All this results in a colossal confusion of means and ends. Wealth and power becomes the ends of life. Men become merely means. Justice is the interest of the stronger. This, of course, splits the community in two. How can there be a community between exploited and exploiters, between those who work and do not own and those who own and do not work, between our Negro fellow-citizens and those who have disfranchised them, between those who are weak and those who are strong? Moral and intellectual and artistic and spiritual development are not with us the aim of life; they receive the fag ends of our attention and our superfluous funds. We no longer attempt to justify education by its contribution to moral, intellectual, artistic, and spiritual growth.
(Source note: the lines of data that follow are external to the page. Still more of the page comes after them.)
(** A run of the callback logs at most the one call it makes. *)
Lemma export_log args w :
  gltf_calls (world_after (export gltf args) w) =
  match target_of (sys_argv w) with
  | inr path => gltf_calls w ++ [export_kwargs path]
  | inl _ => gltf_calls w
  end.
Proof.
  unfold world_after. destruct (target_of (sys_argv w)) as [e | path] eqn:Ht.
  - by rewrite (export_unresolved _ _ _ Ht).
  - rewrite (export_resolved _ _ _ Ht). apply call_gltf_log.
Qed.

Lemma export_argv args w :
  sys_argv (world_after (export gltf args) w) = sys_argv w.
Proof.
  unfold world_after. destruct (target_of (sys_argv w)) as [e | path] eqn:Ht.
  - by rewrite (export_unresolved _ _ _ Ht).
  - rewrite (export_resolved _ _ _ Ht). apply call_gltf_argv.
Qed.

Lemma exports_to_resolved args w path :
  target_of (sys_argv w) = inr path → exports_to gltf args w path.
Proof.
  intros Ht. unfold exports_to. repeat split.
  - by apply export_resolved.
  - by rewrite export_log, Ht.
  - unfold world_after. rewrite (export_resolved _ _ _ Ht).
    apply call_gltf_stdout.
Qed.

Lemma reports_usage_unresolved args w e :
  target_of (sys_argv w) = inl e → reports_usage gltf args w.
Proof.
  intros Ht. unfold reports_usage, outcome, world_after.
  by rewrite (export_unresolved _ _ _ Ht).
Qed.

(** The keyword table of a logged call is the one built by the script. *)
Lemma export_logged_call args w kw :
  gltf_calls (world_after (export gltf args) w) = gltf_calls w ++ [kw] →
  ∃ path, target_of (sys_argv w) = inr path ∧ kw = export_kwargs path.
Proof.
  rewrite export_log.
  destruct (target_of (sys_argv w)) as [e | path].
  - intros Hlog. apply (f_equal length) in Hlog.
    rewrite length_app in Hlog. simpl in Hlog. lia.
  - intros [= <-]%(inj (app (gltf_calls w))). by exists path.
Qed.

(** C1.  When the argument list has a [--] with an argument after it, the
    output path is the argument right after the (first) [--], unchanged,
    and the exporter is called once with that string as [filepath]. *)
Theorem export_target_follows_separator args w i :
  sys_argv w !! i = Some "--" → is_Some (sys_argv w !! S i) →
  ∃ j path,
    first_separator (sys_argv w) j ∧ (j ≤ i)%nat ∧
    (first_separator (sys_argv w) i → j = i) ∧
    sys_argv w !! S j = Some path ∧
    target_of (sys_argv w) = inr path ∧
    exports_to gltf args w path.
Proof.
  intros Hi [x Hx].
  destruct (list_index_present _ _ _ Hi) as (j & Hji & Hj).
  pose proof (list_index_inr _ _ _ Hj) as Hfirst.
  assert (is_Some (sys_argv w !! S j)) as [path Hp].
  { apply lookup_lt_is_Some. apply lookup_lt_Some in Hx. lia. }
  pose proof (target_of_found _ _ _ Hfirst Hp) as Ht.
  exists j, path. split_and!; try done.
  - intros [_ Hlt]. destruct (decide (j = i)) as [-> | Hne]; [done |].
    destruct (Hlt j); [lia | apply Hfirst].
  - by apply exports_to_resolved.
Qed.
The only argument that really tells is that college graduates have a statistical probability of making more money and becoming more prominent than those who never had their educational advantages.

Thus we come much closer to Hitler than we may care to admit. If everything is a matter of opinion, and if everybody is entitled to his own opinion, force becomes the only way of settling differences of opinion. And of course if success is the test of rightness, right is on the side of the heavier battalions. In law school I learned that law was not concerned with reason or justice. Law was what the courts would do. Law, says Hitler, is what I do. There is little to choose between the doctrine I learned in an American law school and that which Hitler proclaims.
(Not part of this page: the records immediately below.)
Lemma verb_words :
  Lang.words (Alt (Re.word "lose") (Alt (Re.word "gain") (Alt (Re.word "burn")
               (Alt (Re.word "get") (Alt makes_opt (Alt (Re.word "is")
               (Alt (Re.word "will") (Alt (Re.word "can") (Re.word "do")))))))))
  = ["lose"; "gain"; "burn"; "get"; "makes"; "make"; "is"; "will"; "can"; "do"].
Proof. vm_compute. reflexivity. Qed.

Lemma keyword_words :
  Lang.words (Alt (Seq (Re.word "calorie") (Opt (Lit "s")))
               (Alt (Seq (Re.word "pound") (Opt (Group (Lit "s"))))
               (Alt (Re.word "weight") (Re.word "energy"))))
  = ["calories"; "calorie"; "pounds"; "pound"; "weight"; "energy"].
Proof. vm_compute. reflexivity. Qed.

Lemma run_anchored (ic : bool) (g : regex) (s : string)
    (k : option ascii → string → bool) :
  Re.run ic (Seq Bol (Group g)) None s k = Re.run ic g None s k.
Proof. reflexivity. Qed.

(** The intro pattern matches when the lowercased sentence starts like an
    introduction. *)
Lemma intro_match (sent : string) :
  re_match INTRO_PATTERN (Str.lower sent) = true ↔ Spec.intro_start sent.
Proof.
  unfold re_match, INTRO_PATTERN; cbn [source ignorecase].
  rewrite anchored_match; [|done|rewrite intro_words; by repeat constructor].
  rewrite intro_words. unfold Spec.intro_start, Spec.INTROS.
  split; intros (w & Hin & H); exists w; (split; [|done]);
    revert Hin; rewrite !elem_of_cons, elem_of_nil; tauto.
Qed.

(** The verb pattern finds a verb of the list as a whole word. *)
Lemma verb_search (sent : string) :
  re_search VERB_PATTERN (Str.lower sent) = true ↔ Spec.has_verb sent.
Proof.
  unfold re_search, VERB_PATTERN; cbn [source ignorecase].
  match goal with |- Re.scan true (Seq WordB (Seq (Group ?g) WordB)) _ _ = true ↔ _ =>
    change (Re.scan true (Lang.bounded g) None (Str.lower sent) = true
            ↔ Spec.has_verb sent)
  end.
  rewrite bounded_search; [|done|rewrite verb_words; by repeat constructor].
  rewrite verb_words. unfold Spec.has_verb, Spec.VERBS.
  split; intros (w & Hin & H); exists w;
    (split; [|by apply whole_word_ci_lower]);
    revert Hin; rewrite !elem_of_cons, elem_of_nil; tauto.
Qed.

(** The keyword pattern finds a keyword of the list as a whole word. *)
Lemma keyword_search (sent : string) :
  re_search KEYWORD_PATTERN sent = true ↔ Spec.has_keyword sent.
Proof.
  unfold re_search, KEYWORD_PATTERN; cbn [source ignorecase].
  match goal with |- Re.scan true (Seq WordB (Seq (Group ?g) WordB)) _ _ = true ↔ _ =>
    change (Re.scan true (Lang.bounded g) None sent = true
            ↔ Spec.has_keyword sent)
  end.
  rewrite bounded_search; [|done|rewrite keyword_words; by repeat constructor].
  rewrite keyword_words. unfold Spec.has_keyword, Spec.KEYWORDS.
  split; intros (w & Hin & H); exists w; (split; [|done]);
    revert Hin; rewrite !elem_of_cons, elem_of_nil; tauto.
Qed.



(** On Latin-1 strings the matcher of [Wide] is the matcher of [Re]. *)
Lemma wide_lower_embed (s : string) :
  Wide.lower (Wide.embed s) = Wide.embed (Str.lower s).
Proof.
  unfold Wide.lower, Str.lower. induction s as [|c s IH]; [done|].
  simpl. f_equal. exact IH.
Qed.

Lemma wide_run_embed (ic : bool) (r : regex) (prev : option ascii) (s : string)
    (k : option ascii → string → bool)
    (k' : option Wide.uchar → list Wide.uchar → bool) :
  (∀ p t, k' (Wide.Latin <$> p) (Wide.embed t) = k p t) →
  Wide.run ic r (Wide.Latin <$> prev) (Wide.embed s) k' = Re.run ic r prev s k.
Proof.
  revert prev s k k'.
  induction r as [|c|r1 IH1 r2 IH2|r1 IH1 r2 IH2|r1 IH1|r1 IH1| |];
    intros prev s k k' Hk; simpl.
  - apply Hk.
  - destruct s as [|a s]; [done|]. simpl.
    destruct (Re.lit_eq ic c a); [exact (Hk (Some a) s) | done].
  - apply IH1. intros p t. by apply IH2.
  - by rewrite (IH1 _ _ k k'), (IH2 _ _ k k').
  - by rewrite (IH1 _ _ k k'), Hk.
  - by apply IH1.
  - destruct prev; [done | exact (Hk None s)].
  - replace (Wide.word_side (Wide.Latin <$> prev)) with (Re.word_side prev)
      by (by destruct prev).
    replace (Wide.word_side (head (Wide.embed s))) with (Re.word_side (Re.head s))
      by (by destruct s).
    by rewrite Hk.
Qed.

Lemma wide_scan_embed (ic : bool) (r : regex) (prev : option ascii) (s : string) :
  Wide.scan ic r (Wide.Latin <$> prev) (Wide.embed s) = Re.scan ic r prev s.
Proof.
  revert prev. induction s as [|a s IH]; intros prev.
  - pose proof (wide_run_embed ic r prev "" Re.accept Wide.accept
                  (fun _ _ => eq_refl)) as H.
    simpl in *. by rewrite H.
  - pose proof (wide_run_embed ic r prev (String a s) Re.accept Wide.accept
                  (fun _ _ => eq_refl)) as H.
    simpl in *. rewrite H. f_equal. exact (IH (Some a)).
Qed.

Lemma wide_is_strong_claim_embed (sent : string) :
  Wide.is_strong_claim (Wide.embed sent) = is_strong_claim sent.
Proof.
  unfold Wide.is_strong_claim, is_strong_claim, Wide.re_match, Wide.re_search,
    re_match, re_search. cbn zeta. rewrite wide_lower_embed.
  rewrite (wide_run_embed _ _ None (Str.lower sent) Re.accept Wide.accept) by done.
  by rewrite (wide_scan_embed _ _ None).
Qed.


(** C8: the second "that's" of the intro pattern changes nothing:
    is_strong_claim agrees on every sentence with the predicate built on the
    pattern without it. *)
Theorem intro_duplicate_is_inert (sent : string) :
  is_strong_claim sent = is_strong_claim_dedup sent.
Proof.
  unfold is_strong_claim, is_strong_claim_dedup. cbn zeta.
  assert (re_match INTRO_PATTERN (Str.lower sent)
          = re_match INTRO_PATTERN_dedup (Str.lower sent)) as ->; [|done].
  unfold re_match, INTRO_PATTERN, INTRO_PATTERN_dedup; cbn [source ignorecase].
  rewrite !run_anchored, !run_plain by done.
  rewrite intro_words, intro_dedup_words. cbn [existsb].
  generalize (Lang.after_word true None (Str.lower sent) Re.accept).
  intros f. destruct (f "one of"), (f "that's"), (f "thats"), (f "my name"); done.
Qed.

(** ** [filter_claims] *)

(** The loop of [filter_claims] keeps the items that pass its test, in
    their order. *)
Lemma filter_loop (allowed_labels : gset string) (keyword_pattern : pattern)
    (acc rs : list (string * string * list (string * string))) :
  foldl (filter_step allowed_labels keyword_pattern) acc rs
  = acc ++ List.filter
             (fun '(_, sent, ents) =>
                has_label allowed_labels ents || re_search keyword_pattern sent)
             rs.
Proof.
  revert acc. induction rs as [|[[timerange sent] ents] rs IH]; intros acc.
  - by rewrite app_nil_r.
  - cbn [foldl List.filter]. rewrite IH. unfold filter_step.
    destruct (has_label allowed_labels ents || re_search keyword_pattern sent);
      [by rewrite <- app_assoc | done].
Qed.

Lemma has_label_empty (ents : list (string * string)) : has_label ∅ ents = false.
Proof.
  unfold has_label. induction ents as [|[text label] ents IH]; [done|].
  cbn [existsb]. rewrite IH.
  by rewrite bool_decide_eq_false_2 by apply not_elem_of_empty.
Qed.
Precisely here lies our unpreparedness against the only enemy we may have to face. Such principles as we have are not different enough from Hitler's to make us very rugged in defending ours in preference to his. Moreover, we are not united and clear about such principles as we have. We are losing our moral principles. But the vestiges of them remain to bother us and to interfere with a thoroughgoing commitment to moral principles. Hence we are like confused, divided, ineffective Hitlers. In a contest between Hitler and people who are wondering why they shouldn't be Hitlers the finished product is bound to win.
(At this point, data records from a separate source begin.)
(** * chzzk-vod-dl: the segment downloader of [main.py], embedded and verified

    [main.py] is a linear script: a fetch loop with retries over numbered
    [.ts] segments, a writer of the concat list for the muxer, one shell
    call, and a cleanup of the working directory.  This file embeds the
    script function by function and proves the properties of its
    specification.

    Conventions of the embedding.
    - A Python [str] is a [string]; each [ascii] stands for the code point
      of the same number, so the strings covered are those over U+0000 to
      U+00FF.  [str.isalnum] and [str.isspace] are CPython's tables on that
      range.
    - A Python [int] is a [Z].
    - The operating system is a [world]: a table of directories and the
      ordered log of what the script printed, requested, slept and ran.
      Paths follow [posixpath].
    - The HTTP server is an oracle giving the response to each attempt on
      each segment.
    - Python exceptions are the [Raise] outcome; the [while True] loop of
      the fetcher runs on fuel. *)

From Stdlib Require Import ZArith Ascii String DecimalString DecimalN Sorted.
From stdpp Require Import base strings gmap list sorting.

Open Scope Z_scope.

(** ** Python strings *)

Module PyStr.

Definition ord (c : ascii) : N := N_of_ascii c.

Definition between (lo hi : N) (c : ascii) : bool :=
  ((lo <=? ord c) && (ord c <=? hi))%N.

(** [c.isalnum()]: letters and every kind of number, over U+0000..U+00FF.
    Past ASCII these are the ordinal indicators, the micro sign, the
    superscripts 1 2 3, the vulgar fractions and the accented letters
    (all of U+00C0..U+00FF but the two operators U+00D7 and U+00F7). *)
Definition isalnum (c : ascii) : bool :=
  between 48 57 c || between 65 90 c || between 97 122 c
  || between 170 170 c || between 178 179 c || between 181 181 c
  || between 185 186 c || between 188 190 c
  || between 192 214 c || between 216 246 c || between 248 255 c.

(** [c.isspace()] over U+0000..U+00FF: TAB LF VT FF CR, the four
    separators FS GS RS US, the space, NEL and the no-break space. *)
Definition isspace (c : ascii) : bool :=
  between 9 13 c || between 28 32 c || between 133 133 c
  || between 160 160 c.

(** [all(p(c) for c in s)] *)
Fixpoint all (p : ascii -> bool) (s : string) : bool :=
  match s with
  | EmptyString => true
  | String c s' => p c && all p s'
  end.

(** [c in t] for a tuple [t] of one-character strings *)
Definition in_tuple (c : ascii) (t : list ascii) : bool :=
  existsb (Ascii.eqb c) t.

(** ["".join(c for c in s if p(c))] *)
Fixpoint join_if (p : ascii -> bool) (s : string) : string :=
  match s with
  | EmptyString => EmptyString
  | String c s' => if p c then String c (join_if p s') else join_if p s'
  end.

(** [s.lstrip(...)] and [s.rstrip(...)], the stripped characters given
    by a predicate *)
Fixpoint lstrip_if (p : ascii -> bool) (s : string) : string :=
  match s with
  | EmptyString => EmptyString
  | String c s' => if p c then lstrip_if p s' else s
  end.

Fixpoint rstrip_if (p : ascii -> bool) (s : string) : string :=
  match s with
  | EmptyString => EmptyString
  | String c s' =>
      match rstrip_if p s' with
      | EmptyString => if p c then EmptyString else String c EmptyString
      | r => String c r
      end
  end.

(** [s.strip()]: whitespace goes from both ends *)
Definition strip (s : string) : string :=
  lstrip_if isspace (rstrip_if isspace s).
To say we are democrats is not enough. To say we are humanitarians will not do, for the basis of any real humanitarianism is a belief in the dignity of man and the moral and spiritual values that follow from it. Democracy as a righting faith can be only as strong as the convictions which support it. If these are gone, democracy becomes simply one of many ways of organizing society, and must be tested by its efficiency. To date democracy looks less efficient than dictatorship. Why should we fight for it? We must have a better answer than that it is a form of government we are used to or one that we irrationally enjoy.

Democracy is the best form of government. It is worth dying for. We can realize it in this country if we will grasp the principles on which it rests and recognize that unless we are devoted to them with our whole hearts democracy cannot prevail at home or abroad. In the great struggle that may lie ahead, truth, justice, and freedom will conquer only if we know what they are and pay them the homage they deserve. This is the kind of preparedness most worth having, a kind without which all other preparation is worthless. This kind of preparedness has escaped us so far. It is your duty to your country to do your part to recapture and revitalize those principles which alone make life worth living or death on the field of battle worth facing.